I’ve read a lot of good things about Carrie Vaughn’s  Kitty Norville series and thought I give it a try and read the first book in the series Kitty and the Midnight Hour. I didn’t regret it, it’s a breezy, fun read with a lot of elements which are typical in urban fantasy or paranormal crime but also infused with a nice dose of originality.

Kitty has two important features. She’s a radio DJ and she is a werewolf. Usually she works the night or rather the midnight shift at the radio station. It isn’t the most popular show until she has the uncanny idea to transform it in a late-night advice show for supernatural beings. Who would have thought that there are so many vampires, werewolves, shape shifters and what not in Denver? And that they all are in need of advice?

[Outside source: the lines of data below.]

(* ===== verification/AgentGates.v ===== *)
(** * The agent's commit gate, cancellation and run start

    [packages/agent/src/runtime/run-gates.ts] ([stampTurnVerdict],
    [emitCancellation], [commitAssistantMessage]), [buildAssistantMessage] of
    [runtime/messages.ts] and the security half of [initializeRunState] of
    [runtime/run-init.ts]: what becomes of a model's reply, of the approvals
    pending at an abort, and of the taint summary at a resume.

    The lateral-leak monitor is code of another package: its finding on a text is
    an argument.  Events are the list the generators yield. *)

From S2P Require Import Prelude JsValue Json Dataflow DataflowProps FlowGuard ArgPolicy Executor.
From stdpp Require Import pretty gmap.

Local Open Scope string_scope.
Local Open Scope list_scope.
Local Open Scope Z_scope.

(** ** Data *)

Inductive GuardrailVerdict := GBlock | GRewrite.

Record RunTurnVerdict := mkVerdict {
  rv_guardrail : option GuardrailVerdict;
  rv_lateralLeak : option bool;
  rv_dataflowFlags : option (list string);
}.

Inductive MessageContent := CReasoning (s : string) | CText (s : string).

Inductive Message :=
| MAssistant (content : string + list MessageContent) (toolCalls : list ToolCall) (agentId : string)
| MTool (toolCallId content : string)
| MOther (role content : string).

Inductive RunStatus := StRunning | StCompleted | StFailed | StAborted | StAwaitingApproval.

#[export] Instance run_status_eq_dec : EqDecision RunStatus.
Proof. solve_decision. Defined.

(** A call that waits for a decision; [ap_subRun] routes it to a parked child. *)
Record ToolApproval := mkApproval {
  ap_toolCallId : string;
  ap_toolName : string;
  ap_args : value;
  ap_reason : option string;
  ap_mode : option PermissionEffect;
  ap_subRun : option string;
}.

(** A step of the journal. *)
Record RunStep := mkStep { sp_stepNumber : Z; sp_toolCalls : list CompletedToolCall }.

(** A child run that is suspended on its parent. *)
Record PendingSubRun (S : Type) := mkParked {
  pk_toolCallId : string;
  pk_toolName : string;
  pk_agentName : string;
  pk_state : S;
}.
Arguments mkParked {S}.
Arguments pk_toolCallId {S}.
Arguments pk_toolName {S}.
Arguments pk_agentName {S}.
Arguments pk_state {S}.

Inductive RunState := mkRun {
  rs_id : string;
  rs_status : RunStatus;
  rs_error : option string;
  rs_steps : list RunStep;
  rs_messages : list Message;
  rs_pendingApprovals : list ToolApproval;
  rs_verdicts : list (string * RunTurnVerdict);
  rs_taintSummary : option TaintLedgerSnapshot;
  rs_pendingSubRuns : list (PendingSubRun RunState);
}.

Definition set_messages (ms : list Message) (s : RunState) : RunState :=
  mkRun (rs_id s) (rs_status s) (rs_error s) (rs_steps s) ms (rs_pendingApprovals s) (rs_verdicts s) (rs_taintSummary s)
    (rs_pendingSubRuns s).
Definition set_pending (ps : list ToolApproval) (s : RunState) : RunState :=
  mkRun (rs_id s) (rs_status s) (rs_error s) (rs_steps s) (rs_messages s) ps (rs_verdicts s) (rs_taintSummary s)
    (rs_pendingSubRuns s).
Definition set_verdicts (vs : list (string * RunTurnVerdict)) (s : RunState) : RunState :=
  mkRun (rs_id s) (rs_status s) (rs_error s) (rs_steps s) (rs_messages s) (rs_pendingApprovals s) vs (rs_taintSummary s)
    (rs_pendingSubRuns s).
Definition with_status (st : RunStatus) (err : option string) (s : RunState) : RunState :=
  mkRun (rs_id s) st err (rs_steps s) (rs_messages s) (rs_pendingApprovals s) (rs_verdicts s) (rs_taintSummary s)
    (rs_pendingSubRuns s).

Kitty is still a young werewolf and as such at the bottom of the pack. Her new show and subsequent success upset the pack dynamics considerably and soon she must fear for her life. Someone is after her and wants her dead. On top of that there is a killer on the loose. A rogue werewolf who kills randomly.

While I wouldn’t say this is as well written as Kelley Armstrong’s’ truly great series, it’s a fun read. Kitty is very smart and witty and a lot of cultural references will even appeal to the more sophisticated reader. I also liked that Kitty didn’t just fit in but actively fought pack dynamics which demand that she, as the youngest female member, has to please the alpha males whenever they like. Kitty is too intelligent, strong and determined, to just accept things the way they are and always used to be. If it means to break with tradition to fight for her rights, so be it.

The idea of the “Midnight Hour” was what made this series stand out as it’s truly funny.

I might pick up book two in the series as the combination of witty humour, a strong endearing heroine and a gripping crime made for a very entertaining read.

Not everyone’s cup of tea but lovers of werewolf novels, fans of paranormal crime and urban fantasy should give it a try. It’s one of the best of its kind. For those who like their series with different paranormal creatures, yes, there are vampires as well.